🤖 AI Summary
This work addresses the challenge of degraded white noise gain and target signal suppression in adaptive beamforming with large microphone arrays under dynamic acoustic conditions and limited snapshot availability, where inaccurate estimation of the spatial correlation matrix undermines performance. To overcome this, the authors propose an efficient Krylov subspace–based adaptive diagonal loading method that employs Lanczos iteration to construct a low-dimensional tridiagonal matrix. By leveraging Ritz values to rapidly approximate the extreme eigenvalues of the correlation matrix, the approach stabilizes white noise gain and achieves robust beamforming. The method reduces computational complexity from O(M³) to O(kM²), significantly lowering computational cost with negligible performance loss, and demonstrates near-optimal interference suppression and stringent white noise gain control across diverse dynamic interference scenarios—comparable to that achieved by exact eigendecomposition.
📝 Abstract
Reliable adaptive beamforming is critical for large microphone arrays operating in highly dynamic acoustic environments.

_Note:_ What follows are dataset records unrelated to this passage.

(** *** Tracking the stored facts *)
Section tracking.
Context (toLowerCase : string → string).
Abbreviation key_of := (subjectKey toLowerCase).
Abbreviation rows_of acc := (map (λ row : string * (string * string), row.2.1) acc).
Definition has_subject (item : MemoryItem) : bool := is_some (mi_subject item).
Lemma map_set_new {V} (f : V → string) k v (m : list (string * V)) :
  jm_get k m = None → map (λ row, f row.2) (jm_set k v m) = map (λ row, f row.2) m ++ [f v].
Proof.
  induction m as [|[k' v'] m IH]; [done|]. cbn. destruct (decide (k = k')); [done|]. intros Hk. cbn [map]. by rewrite IH.
Qed.
(** The rows tracked and the duplicates are the rows with a subject. *)
Lemma track_ids items : ∀ rows dups,
  let '(rows', dups') := foldl (track_fact toLowerCase) (rows, dups) items in
  dups' ++ rows_of rows' ≡ₚ (dups ++ rows_of rows) ++ map mi_id (js_filter has_subject items).
Proof.
  induction items as [|item items IH]; intros rows dups; cbn [foldl].
  { by rewrite app_nil_r. }
  cbn [js_filter]. change (has_subject item) with (is_some (mi_subject item)). unfold track_fact at 2. destruct (mi_subject item) as [s|]; cbn [is_some]; [|apply IH].
  unfold jm_has. destruct (jm_get (key_of s) rows) as [v|] eqn:Hg; cbn [map].
  - specialize (IH rows (dups ++ [mi_id item])). destruct (foldl _ _ _) as [rows' dups'].
    rewrite IH. solve_Permutation.
  - specialize (IH (jm_set (key_of s) (mi_id item, mi_content item) rows) dups).
    destruct (foldl _ _ _) as [rows' dups']. rewrite IH, (map_set_new fst) by done. cbn [fst]. solve_Permutation.
Qed.
(** What is tracked of a subject is a row of it, and every row with a subject is tracked or a
    duplicate. *)
Definition tracked (items : list MemoryItem) (rows : list (string * (string * string))) (dups : list string) : Prop :=
  jm_wf rows
  ∧ (∀ key id content, jm_get key rows = Some (id, content) →
       ∃ item s, item ∈ items ∧ mi_subject item = Some s ∧ key_of s = key ∧ mi_id item = id ∧ mi_content item = content)
  ∧ ∀ item s, item ∈ items → mi_subject item = Some s →
      jm_get (key_of s) rows = Some (mi_id item, mi_content item) ∨ mi_id item ∈ dups.
Lemma track_spec items : ∀ before rows dups,
  tracked before rows dups →
  let '(rows', dups') := foldl (track_fact toLowerCase) (rows, dups) items in
  tracked (before ++ items) rows' dups'.
Proof.
  induction items as [|item items IH]; intros before rows dups Ht; cbn [foldl]; [by rewrite app_nil_r|].
  assert (Hstep : let '(rows1, dups1) := track_fact toLowerCase (rows, dups) item in tracked (before ++ [item]) rows1 dups1).
  { destruct Ht as (Hwf & H1 & H2). cbn [track_fact]. unfold jm_has.
    destruct (mi_subject item) as [s|] eqn:Hs; [destruct (jm_get (key_of s) rows) as [v|] eqn:Hg|].
    - split_and!; [done| |].
      + intros key id content (i & s' & Hi & ?)%H1. exists i, s'. split; [set_solver|done].
      + intros i s' [Hi| ->%list_elem_of_singleton]%elem_of_app Hs'; [|right; set_solver].
        destruct (H2 i s' Hi Hs') as [?|?]; [by left|right; set_solver].
    - split_and!; [by apply jm_wf_set| |].
      + intros key id content. rewrite jm_get_set. destruct (decide (key = key_of s)) as [->|Hne].
        * intros [= <- <-]. exists item, s. split; [set_solver|done].
        * intros (i & s' & Hi & ?)%H1. exists i, s'. split; [set_solver|done].
      + intros i s' [Hi| ->%list_elem_of_singleton]%elem_of_app Hs'.
        * destruct (H2 i s' Hi Hs') as [Hl|?]; [left|by right]. rewrite jm_get_set, decide_False; [done|]. congruence.
        * left. rewrite Hs in Hs'. injection Hs' as <-. by rewrite jm_get_set, decide_True.
    - split_and!; [done| |].
      + intros key id content (i & s' & Hi & ?)%H1. exists i, s'. split; [set_solver|done].
      + intros i s' [Hi| ->%list_elem_of_singleton]%elem_of_app Hs'; [by apply H2|congruence]. }
  destruct (track_fact toLowerCase (rows, dups) item) as [rows1 dups1].
  specialize (IH _ _ _ Hstep). destruct (foldl _ _ _) as [rows' dups']. by rewrite <- app_assoc in IH.
Qed.
End tracking.

(** *** Consolidating facts *)
Lemma memory_key_inj name a b : memory_key name a = memory_key name b → a = b.
Proof.
  unfold memory_key. rewrite <- !str_app_assoc. intros H.
  rewrite <- (str_drop_app (name +:+ ":mem:") a), <- (str_drop_app (name +:+ ":mem:") b). by rewrite H.
Qed.
Lemma NoDup_map_inj {A B} (f : A → B) l x y :
  NoDup (map f l) → x ∈ l → y ∈ l → f x = f y → x = y.
Proof.
  induction l as [|z l IH]; [by intros _ Hx%not_elem_of_nil|]. cbn. intros [Hz Hnd]%NoDup_cons Hx Hy Hf.
  apply elem_of_cons in Hx as [->|Hx], Hy as [->|Hy]; [done| | |by apply IH].
  - destruct Hz. rewrite Hf. by apply list_elem_of_fmap_2.
  - destruct Hz. rewrite <- Hf. by apply list_elem_of_fmap_2.
Qed.
Section facts.
Context (toLowerCase : string → string) (name : string).
Abbreviation key_of := (subjectKey toLowerCase).
(** An item that was read from a row *)
Definition read_from (d : hashes) (item : MemoryItem) : Prop :=
  ∃ row, d !! memory_key name (mi_id item) = Some row
    ∧ mi_content item = default EmptyString (row !! "content") ∧ mi_subject item = row !! "subject"
    ∧ mi_date item = row !! "date".
Definition loaded (d : hashes) (existing : list MemoryItem) : Prop :=
  NoDup (map mi_id existing) ∧ ∀ item, item ∈ existing → read_from d item.
(** A row that tells a fact *)
Definition told (d : hashes) (fact : Fact) : Prop :=
  ∃ id row subject, d !! memory_key name id = Some row ∧ row !! "subject" = Some subject
    ∧ key_of subject = key_of (fa_subject fact)
    ∧ default EmptyString (row !! "content") = factContent fact.
Definition curated_map (curated : list Fact) : list (string * Fact) :=
  foldl (λ m fact, jm_set (key_of (fa_subject fact)) fact m) [] curated.
Lemma curated_map_get curated key :
  NoDup (map (λ f, key_of (fa_subject f)) curated) →
  jm_get key (curated_map curated) = js_find (of_subject toLowerCase key) curated.
Proof.
  intros Hnd. unfold curated_map.
  enough (Hall : ∀ m, jm_get key (foldl (λ m fact, jm_set (key_of (fa_subject fact)) fact m) m curated)
    = match js_find (of_subject toLowerCase key) curated with Some f => Some f | None => jm_get key m end).
  { rewrite Hall. by destruct (js_find _ _). }
  induction curated as [|fact curated IH]; intros m; [done|]. cbn in Hnd. apply NoDup_cons in Hnd as [Hnot Hnd].
  cbn [foldl js_find]. rewrite IH by done. rewrite of_subject_key. unfold fact_key.
  rewrite jm_get_set. destruct (decide (key = key_of (fa_subject fact))) as [->|Hne].
  - rewrite bool_decide_eq_true_2 by done. destruct (js_find _ curated) as [g|] eqn:Hf; [|done].
    exfalso. apply js_find_Some in Hf as [Hg Hin]. rewrite of_subject_key in Hg. apply bool_decide_eq_true in Hg.
    apply Hnot. apply list_elem_of_fmap. by exists g.
  - by rewrite bool_decide_eq_false_2 by congruence.
Qed.
Definition to_delete (rows : list (string * (string * string))) (dups : list string) (curated : list Fact) : list string :=
  map (memory_key name) (dups ++ map (λ row, row.2.1) (js_filter (superseded (curated_map curated)) rows)).

Context (d : hashes) (existing : list MemoryItem) (curated : list Fact).
Context (rows : list (string * (string * string))) (dups : list string).
Hypothesis Hload : loaded d existing.
Hypothesis Hcur : NoDup (map (λ f, key_of (fa_subject f)) curated).
Hypothesis Htrack : foldl (track_fact toLowerCase) ([], []) existing = (rows, dups).

Lemma tracked_rows : tracked toLowerCase existing rows dups.
Proof using Htrack.
  pose proof (track_spec toLowerCase existing [] [] []) as H. rewrite Htrack in H. apply H.
  split_and!; [constructor|done|]. intros item s Hin. by apply not_elem_of_nil in Hin.
Qed.
Lemma tracked_ids : dups ++ map (λ row, row.2.1) rows ≡ₚ map mi_id (js_filter has_subject existing).
Proof using Htrack. pose proof (track_ids toLowerCase existing [] []) as H. by rewrite Htrack in H. Qed.
Lemma tracked_ids_NoDup : NoDup (dups ++ map (λ row, row.2.1) rows).
Proof using Hload Htrack.
  rewrite tracked_ids. eapply sublist_NoDup; [exact (proj1 Hload)|].
  apply (fmap_sublist mi_id), js_filter_sublist.
Qed.
Lemma deleted_ids id : memory_key name id ∈ to_delete rows dups curated →
  id ∈ dups ∨ ∃ key content, (key, (id, content)) ∈ rows ∧ superseded (curated_map curated) (key, (id, content)) = true.
Proof using Type.
  intros (id' & He & Hin)%list_elem_of_fmap. apply memory_key_inj in He as <-.
  apply elem_of_app in Hin as [Hin|Hin]; [by left|right].
  apply list_elem_of_fmap in Hin as ([key [id' content]] & -> & Hin). apply js_filter_elem in Hin as [Hs Hin].
  by exists key, content.
Qed.
Lemma deleted_loaded key : key ∈ to_delete rows dups curated →
  ∃ item, item ∈ existing ∧ has_subject item = true ∧ key = memory_key name (mi_id item).
Proof using Htrack.
  intros (id & -> & Hin)%list_elem_of_fmap.
  assert (Hid : id ∈ map mi_id (js_filter has_subject existing)).
  { rewrite <- tracked_ids. apply elem_of_app in Hin as [Hin|Hin]; apply elem_of_app; [by left|right].
    apply list_elem_of_fmap in Hin as (row & -> & Hr). apply list_elem_of_fmap. exists row.
    split; [done|]. by apply js_filter_elem in Hr as [_ ?]. }
  apply list_elem_of_fmap in Hid as (item & -> & Hi). apply js_filter_elem in Hi as [Hs Hi]. by exists item.
Qed.
(** The row of a fact that is unchanged is not deleted. *)
Lemma unchanged_kept key id content fact :
  jm_get key rows = Some (id, content) → jm_get key (curated_map curated) = Some fact →
  factContent fact = content → memory_key name id ∉ to_delete rows dups curated.
Proof using Hload Htrack.
  intros Hg Hc Hcontent Hdel. pose proof tracked_ids_NoDup as Hnd.
  apply NoDup_app in Hnd as (_ & Hdisj & Hnd). apply jm_get_elem in Hg.
  destruct (deleted_ids id Hdel) as [Hdup|(key' & content' & Hin & Hs)].
  - apply (Hdisj id Hdup). apply list_elem_of_fmap. by exists (key, (id, content)).
  - assert (Heq : (key', (id, content')) = (key, (id, content))) by (by eapply (NoDup_map_inj _ _ _ _ Hnd)).
    injection Heq as -> ->. cbn in Hs. rewrite Hc in Hs. apply negb_true_iff, bool_decide_eq_false in Hs. congruence.
Qed.
Lemma find_curated fact : fact ∈ curated →
  js_find (of_subject toLowerCase (key_of (fa_subject fact))) curated = Some fact.
Proof using Hcur.
  clear -Hcur. induction curated as [|g l IH]; [by intros Hin%not_elem_of_nil|]. cbn in Hcur.
  apply NoDup_cons in Hcur as [Hnot Hnd]. intros [->|Hin]%elem_of_cons; cbn [js_find]; rewrite of_subject_key.
  - by rewrite bool_decide_eq_true_2.
  - rewrite bool_decide_eq_false_2; [by apply IH|]. unfold fact_key. intros He. apply Hnot. rewrite He.
    by apply (list_elem_of_fmap_2 (λ f, key_of (fa_subject f))).
Qed.
(** The outcome: every curated fact is told, only rows of stored facts are gone, and those that are
    left tell what the curated fact of their subject tells. *)
Definition facts_kept (d' : hashes) : Prop :=
  (∀ fact, fact ∈ curated → told d' fact)
  ∧ lost_only (map (λ item, memory_key name (mi_id item)) (js_filter has_subject existing)) d d'
  ∧ ∀ item s, item ∈ existing → mi_subject item = Some s → is_Some (d' !! memory_key name (mi_id item)) →
      ∃ fact, fact ∈ curated ∧ key_of (fa_subject fact) = key_of s ∧ factContent fact = mi_content item.
Definition told_or_unchanged (d1 : hashes) (fact : Fact) : Prop :=
  unchanged toLowerCase rows fact = true
  ∨ ∃ id row, d1 !! memory_key name id = Some row ∧ d !! memory_key name id = None
      ∧ row !! "content" = Some (factContent fact) ∧ row !! "subject" = Some (fa_subject fact).
Lemma facts_kept_after d1 :
  d ⊆ d1 → (∀ fact, fact ∈ curated → told_or_unchanged d1 fact) →
  facts_kept (foldr delete d1 (to_delete rows dups curated)).
Proof using Hload Hcur Htrack.
  intros Hle Hw. pose proof tracked_rows as (Hwf & Hr1 & Hr2). split_and!.
  - intros fact Hin. destruct (Hw fact Hin) as [Hun|(id & row & Hrow & Hnew & Hc & Hs)].
    + unfold unchanged in Hun. destruct (jm_get _ rows) as [[id content]|] eqn:Hg; [|done].
      apply bool_decide_eq_true in Hun. destruct (Hr1 _ _ _ Hg) as (item & s & Hi & Hs & Hks & <- & Hcont).
      destruct (proj2 Hload item Hi) as (row & Hrow & Hc & Hsub & _).
      exists (mi_id item), row, s. rewrite foldr_delete_lookup, decide_False.
      * split; [by eapply lookup_weaken|]. split; [congruence|]. split; [done|]. congruence.
      * eapply unchanged_kept; [exact Hg| |by symmetry]. rewrite curated_map_get by done. by apply find_curated.
    + exists id, row, (fa_subject fact). rewrite foldr_delete_lookup, decide_False; [by rewrite Hc|].
      intros (item & Hi & _ & He)%deleted_loaded. destruct (proj2 Hload item Hi) as (row' & Hrow' & _). congruence.
  - intros key m Hm. rewrite foldr_delete_lookup. destruct (decide (key ∈ _)) as [Hdel|_].
    + right. apply deleted_loaded in Hdel as (item & Hi & Hs & ->). apply list_elem_of_fmap. exists item.
      split; [done|]. by apply js_filter_elem.
    + left. by eapply lookup_weaken.
  - intros item s Hi Hs. rewrite foldr_delete_lookup. destruct (decide (_ ∈ _)) as [_|Hkeep]; [by intros [? ?]|]. intros _.
    assert (Hdel : ∀ id, id ∈ dups ++ map (λ row, row.2.1) (js_filter (superseded (curated_map curated)) rows) →
      id ≠ mi_id item).
    { intros id Hid ->. apply Hkeep. by apply list_elem_of_fmap_2. }
    destruct (Hr2 item s Hi Hs) as [Hg|Hdup]; [|exfalso; eapply Hdel; [apply elem_of_app; by left|done]].
    destruct (superseded (curated_map curated) (key_of s, (mi_id item, mi_content item))) eqn:Hsup.
    { exfalso. apply (Hdel (mi_id item)); [|done]. apply elem_of_app. right.
      apply list_elem_of_fmap. eexists. split; [|apply js_filter_elem; split; [exact Hsup|by apply jm_get_elem]]. done. }
    cbn in Hsup. rewrite curated_map_get in Hsup by done. destruct (js_find _ curated) as [fact|] eqn:Hf; [|done].
    apply negb_false_iff, bool_decide_eq_true in Hsup. apply js_find_Some in Hf as [Hk Hin].
    rewrite of_subject_key in Hk. apply bool_decide_eq_true in Hk. by exists fact.
Qed.
End facts.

In scenarios characterized by fast-moving talkers and interferers, the available sample support for estimating the spatial correlation matrix is often snapshot-deficient. This deficiency degrades the White Noise Gain (WNG), leading to severe target signal cancellation. To ensure stable and robust beamforming, we previously proposed an adaptive diagonal loading method that leverages the Kantorovich inequality to guarantee the WNG remains strictly within specified bounds. However, accurately determining the smallest necessary loading level requires calculating the extreme eigenvalues of the spatial correlation matrix, a computationally expensive $\mathcal{O}(M^3)$ operation for large arrays. In this paper, we introduce a highly efficient $\mathcal{O}(kM^2)$ estimation technique using Lanczos iterations to build a small Krylov subspace. By projecting the correlation matrix onto a tridiagonal matrix of dimension $k \ll M$, we extract Ritz values that rapidly converge to the exact extreme eigenvalues. Our evaluations demonstrate that this Lanczos-accelerated approach achieves performance identical to exact Eigenvalue Decomposition (EVD), ensuring optimal interference suppression and strict WNG adherence at a fraction of the computational cost.